The whole thing would have surprised me more if I hadn't heard of the same thing happening when a friend's daughter got engaged. About 30 years ago, I remember my grandfather telling me how terrifying his father-in-law was, and how nervous he'd been when he went to ask for my grandmother's hand in marriage.

I was truly thankful that all that sort of thing had been swept away, along with Victorian ideas about the place of women. It was all part of the old idea that a woman was male property - her father's until her marriage, and then her husband's. If anyone had suggested to my husband-to-be that he should ask my father's permission for our marriage, he'd have laughed outright - so, probably would my Dad.

In fact we didn't even get engaged. "I don't want to sound like a public lavatory," declared my intended, unromantically. ("Would he rather be 'vacant' then?" joked my mother.) After all, this was back in the late Sixties, when the whole world was being turned upside down, when old conventions were thrown out for ever, when there were no longer any rules or (if there were) they were only there to be broken.

We did get married - contrary to the current view of the Sixties, most couples did, eventually, though by the Seventies even that was going out of fashion.

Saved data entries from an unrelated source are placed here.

(** * gruppen.cpp: a GUID -> Flidx database and composable queries on it

    The program keeps a database from GUIDs to face indices (Flidx) and a
    second database from group labels to queries.  A query is a
    [std::function<FlidxSet()>] built by one of the four overloads of
    [QueryContext::createQuery]; each overload wraps a lambda that captures
    [this] (the context, which holds the two databases by reference) and its
    own parameters by value.

    The closures are defunctionalised: one constructor of [Query] per lambda,
    carrying what the lambda captures by value.  What a lambda reaches through
    [this] is not part of the closure: it is read from the store when the
    closure runs. *)

From stdpp Require Import gmap strings list fin_maps.

Local Open Scope Z_scope.
Set Warnings "-register-all".

(** ** Types (lines 27-39) *)

Abbreviation Flidx := Z (only parsing).
Abbreviation GUID := Z (only parsing).
Abbreviation GroupLabel := string (only parsing).
Abbreviation FlidxSet := (gset Z) (only parsing).

(** [int] is taken as the 32-bit two's complement type and [size_t] as the
    64-bit unsigned type (LP64). *)
Definition INT_MIN : Z := -2147483648.
Definition INT_MAX : Z := 2147483647.
Definition SIZE_MODULUS : Z := 2 ^ 64.

(** [std::vector<int>::max_size()]: PTRDIFF_MAX / sizeof(int). *)
Definition vector_max_size : Z := 2 ^ 61 - 1.

Definition in_int (z : Z) : bool := (INT_MIN <=? z) && (z <=? INT_MAX).

(** The lambdas of [createQuery], lines 63, 69, 75 and 81. *)
Inductive Query : Type :=
| guid_query (guid : GUID)
| guidrange_query (first last : GUID)
| label_query (label : GroupLabel)
| list_query (queries : list Query).

(** Addresses of the [std::vector<Query>] objects owned by the caller. *)
Abbreviation addr := nat (only parsing).

(** The objects the program works on: the two databases that a
    [QueryContext] refers to (it never copies them), and the vectors of
    queries that callers hand to [createQuery] by reference. *)
Record Store : Type := mkStore {
  guid_db : gmap Z Z;
  group_db : gmap string Query;
  vectors : gmap nat (list Query)
}.

(** ** Outcomes *)

(** The error kinds of the specification.  The source has no [throw] and no
    error return of its own. *)
Inductive Error : Type := NotFound | InvalidRange | CycleDetected.

(** Undefined behaviour that the source can run into. *)
Inductive UB : Type :=
| DerefEnd            (* [->second] on the iterator [end()] returned by [find] *)
| SignedOverflow      (* [int] arithmetic leaving [INT_MIN .. INT_MAX] *)
| DanglingReference.  (* a reference to a vector that no longer exists *)

(** Exceptions of the standard library.  The vector constructor throws
    [std::length_error] when asked for more than [max_size()] elements. *)
Inductive Exception : Type := length_error.

Inductive Outcome (A : Type) : Type :=
| Returned (a : A)
| Failed (e : Error)
| Undefined (u : UB)
| Thrown (x : Exception)
| OutOfFuel.

Arguments Returned {A} a.
Arguments Failed {A} e.
Arguments Undefined {A} u.
Arguments Thrown {A} x.
Arguments OutOfFuel {A}.

(** ** Computations on the store *)

(** A computation receives the store and gives an outcome and the store it
    leaves.  When the outcome is not [Returned] the computation stopped at
    that point, and the store is the one reached there. *)
Definition M (A : Type) : Type := Store -> Outcome A * Store.

Definition ret {A : Type} (a : A) : M A := fun st => (Returned a, st).

Definition bind {A B : Type} (m : M A) (f : A -> M B) : M B := fun st =>
  match m st with
  | (Returned a, st') => f a st'
  | (Failed e, st') => (Failed e, st')
  | (Undefined u, st') => (Undefined u, st')
  | (Thrown x, st') => (Thrown x, st')
  | (OutOfFuel, st') => (OutOfFuel, st')
  end.

Notation "x <- m ;; f" := (bind m (fun x => f))
  (at level 100, m at next level, right associativity).

Definition undefined {A : Type} (u : UB) : M A := fun st => (Undefined u, st).
Definition throw {A : Type} (x : Exception) : M A := fun st => (Thrown x, st).
Definition out_of_fuel {A : Type} : M A := fun st => (OutOfFuel, st).

(** [this->guid_db.find(guid)]: the iterator is [Some] of the mapped value,
    or [None] for [end()]. *)
Definition guid_db_find (guid : GUID) : M (option Flidx) :=
  fun st => (Returned (guid_db st !! guid), st).

(** [this->group_db.find(label)]. *)
Definition group_db_find (label : GroupLabel) : M (option Query) :=
  fun st => (Returned (group_db st !! label), st).

(** [it->second]. *)
Definition second {A : Type} (it : option A) : M A :=
  match it with
  | Some v => ret v
  | None => undefined DerefEnd
  end.

(** Reading a [std::vector<Query> const&]. *)
Definition vector_deref (queries : addr) : M (list Query) := fun st =>
  match vectors st !! queries with
  | Some v => (Returned v, st)
  | None => (Undefined DanglingReference, st)
  end.

(** [int] arithmetic: a result outside the type is undefined behaviour. *)
Definition int_result (z : Z) : M Z :=
  if in_int z then ret z else undefined SignedOverflow.

Definition int_sub (a b : Z) : M Z := int_result (a - b).
Definition int_add (a b : Z) : M Z := int_result (a + b).

(** Conversion of an [int] to [size_t]. *)
Definition to_size_t (n : Z) : Z := n mod SIZE_MODULUS.

(** [std::vector<int> vals(n)]: [n] value-initialised elements.  A length
    within [max_size()] is taken to be allocated; a greater one throws. *)
Definition vector_int (n : Z) : M (list Z) :=
  if n <=? vector_max_size then ret (replicate (Z.to_nat n) 0)
  else throw length_error.

(** [std::iota(vals.begin(), vals.end(), value)]: each element is assigned
    [value], then [++value]; the increment is also done after the last
    element. *)
Fixpoint iota (vals : list Z) (value : Z) : M (list Z) :=
  match vals with
  | [] => ret []
  | _ :: rest =>
      value' <- int_add value 1 ;;
      rest' <- iota rest value' ;;
      ret (value :: rest')
  end.

(** [res.insert(b, e)] on a [std::set]. *)
Definition insert_range (res : gset Z) (vals : list Z) : gset Z :=
  res ∪ list_to_set vals.

(** ** [makeFlidxSet] (lines 42-50) *)

Definition makeFlidxSet (single : Flidx) : M FlidxSet :=
  ret ({[ single ]} ∪ ∅).

Definition makeFlidxSet_range (first last : Flidx) : M FlidxSet :=
  d <- int_sub last first ;;
  n <- int_add d 1 ;;
  vals <- vector_int (to_size_t n) ;;
  vals <- iota vals first ;;
  ret (insert_range ∅ vals).
Lemma in_at_depth d p n pre t :
  In (p, n) (at_depth d (pre, t)) <->
  exists p', p = pre ++ p' /\ length p' = d /\ node_at t p' = Some n.
Proof.
  revert pre t. induction d as [|d IH]; intros pre t.
  - cbn. split.
    + intros [Heq|[]]. inversion Heq; subst. exists []. now rewrite app_nil_r.
    + intros (p' & -> & Hlen & Hat). destruct p'; [|discriminate].
      cbn in Hat. inversion Hat; subst. left. now rewrite app_nil_r.
  - cbn [at_depth]. rewrite in_flat_map. split.
    + intros ([q c] & Hqc & Hin). apply in_child_nodes in Hqc.
      destruct Hqc as (i & Hq & Hi). cbn [fst snd] in Hq, Hi. subst q.
      apply IH in Hin. destruct Hin as (p' & -> & Hlen & Hat).
      exists (i :: p'). rewrite <- app_assoc. cbn. rewrite Hi. auto.
    + intros (p' & -> & Hlen & Hat). destruct p' as [|i p']; [discriminate|].
      cbn in Hat. destruct (children t !! i) as [c|] eqn:Hi; [|discriminate].
      exists (pre ++ [i], c). split.
      * apply in_child_nodes. eauto.
      * apply IH. exists p'. rewrite <- app_assoc. cbn in Hlen |- *.
        repeat split; auto; lia.
Qed.

Lemma node_size_child (cs : list node) i c :
  cs !! i = Some c -> node_size c <= list_sum (map node_size cs).
Proof.
  revert i. induction cs as [|x cs IH]; intros [|i] H; try discriminate;
    change (list_sum (map node_size (x :: cs)))
      with (node_size x + list_sum (map node_size cs)).
  - inversion H; subst. lia.
  - specialize (IH i H). lia.
Qed.

Lemma node_at_depth t p n :
  node_at t p = Some n -> length p + node_size n <= node_size t.
Proof.
  revert t. induction p as [|i p IH]; intros t H.
  - inversion H; subst. cbn. lia.
  - cbn in H. destruct (children t !! i) as [c|] eqn:Hi; [|discriminate].
    specialize (IH _ H). destruct t as [k cs]. cbn [children] in Hi.
    apply node_size_child in Hi. cbn [length node_size]. lia.
Qed.

Lemma node_size_pos n : 0 < node_size n.
Proof. destruct n. cbn. lia. Qed.

(** [ast.walk] yields exactly the node objects of the tree. *)
Lemma in_walk t p n : In (p, n) (walk t) <-> node_at t p = Some n.
Proof.
  rewrite walk_level_order. unfold level_order. rewrite in_flat_map. split.
  - intros (d & _ & Hin). apply in_at_depth in Hin.
    destruct Hin as (p' & -> & _ & Hat). exact Hat.
  - intros Hat. exists (length p). split.
    + apply in_seq. pose proof (node_at_depth _ _ _ Hat).
      pose proof (node_size_pos n). lia.
    + apply in_at_depth. exists p. auto.
Qed.

(** ** Facts about strings *)

Lemma list_ascii_of_string_app (a b : string) :
  list_ascii_of_string (a +:+ b) =
  list_ascii_of_string a ++ list_ascii_of_string b.
Proof.
  induction a as [|c a IH]; [reflexivity|].
  simpl. now rewrite IH.
Qed.

Lemma list_ascii_of_string_inj (a b : string) :
  list_ascii_of_string a = list_ascii_of_string b -> a = b.
Proof.
  intros H. rewrite <- (string_of_list_ascii_of_string a),
    <- (string_of_list_ascii_of_string b). now rewrite H.
Qed.

Lemma startswith_spec (pre s : string) :
  startswith pre s = true <-> exists rest, s = pre +:+ rest.
Proof.
  revert s. induction pre as [|a pre IH]; intros s; cbn.
  - split; eauto.
  - destruct s as [|b s].
    + split; [discriminate|]. intros (rest & H). discriminate.
    + rewrite andb_true_iff, Ascii.eqb_eq, IH. split.
      * intros (-> & rest & ->). eauto.
      * intros (rest & H). inversion H; subst. eauto.
Qed.

Lemma endswith_spec (suf s : string) :
  endswith suf s = true <-> exists front, s = front +:+ suf.
Proof.
  induction s as [|c s IH]; cbn [endswith].
  - rewrite orb_false_r, String.eqb_eq. split.
    + intros <-. now exists EmptyString.
    + intros ([|? ?] & H); [exact H | discriminate].
  - rewrite orb_true_iff, String.eqb_eq, IH. split.
    + intros [<- | (front & ->)].
      * now exists EmptyString.
      * now exists (String c front).
    + intros ([|a front] & H).
      * left. exact H.
      * right. inversion H; subst. eauto.
Qed.

(** ** Facts about the pattern matcher *)

Lemma nullable_spec r : nullable r = true <-> lang r [].
Proof.
  split.
  - induction r; cbn; intros H; try discriminate.
    + constructor.
    + apply andb_true_iff in H as [H1 H2].
      change (@nil ascii) with (@nil ascii ++ []). constructor; auto.
    + apply orb_true_iff in H as [H|H].
      * apply lang_alt_l; auto.
      * apply lang_alt_r; auto.
    + constructor.
  - intros H. remember (@nil ascii) as s eqn:Es.
    induction H; cbn; auto; try discriminate.
    + apply app_eq_nil in Es as [-> ->]. rewrite IHlang1, IHlang2; auto.
    + rewrite IHlang; auto.
    + rewrite IHlang; auto. apply orb_true_r.
Qed.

But weddings were simple and relatively cheap affairs, on the whole, keeping formality to the minimum.

Nowadays, of course, marriage is something couples may or may not get round to eventually, though if they do they seem to feel it doesn't count unless they spend thousands on The Day.

Otherwise, it's all a matter of choice. Choice, in fact is the buzzword. We're all free to pick and choose, to do things the way we want, with no rules to guide us, beyond what is legal or illegal.

Maybe that's the trouble. Maybe that's why my nephew went to ask his intended's father for permission. A life stripped of rituals is kind of bare, formless, even boring. Asking permission gives the whole thing a feeling of significance. Though what would have happened if her Dad had said no? In Victorian times, that would have been it - unless you opted for an elopement. Nowadays, I don't suppose it would make any difference at all, beyond causing a good deal of ill feeling. It certainly wouldn't have stopped my nephew getting engaged. But getting formal permission did make them feel they'd done something important, taken a step forward in their lives.

It's like that other thing that we thought we were throwing out for good in the Sixties - the old rigid childcare methods, which said babies should be fed at eight-hourly intervals and then left alone no matter how much they cried. With a huge sense of relief, my generation learned that we could take our cue from our babies, feed on demand, carry them around all day if that was what they wanted. I even heard one child-care expert on a radio phone-in advising a young mother whose baby slept all day and woke all night simply to make the household revolve around the baby's routines - the whole lot of them should go to bed during the day and stay up all night. How that fitted in with work hours and the lives of the other children, heaven knows.

Anyway, when my son and daughter-in-law were faced with the new-born Jonah, they felt their lives dissolve into chaos. From being free young people with a world of choices before them, they suddenly didn't know what to do for the best. Then - like many young parents these days - they found Gina Ford's Contented Little Baby Book, took their cue from her, and calm descended. The routines worked and life took on some sort of pattern.

It seems to me that limitless choice just doesn't work. Human beings need a certain amount of routine, however gentle. And we all need rituals too, something to give shape and meaning to our lives. So maybe that's why parents turn to authoritarian child care manuals and young couples revive ancient courtship rituals. In a world without clear rules they have to make their own, or find them where they can.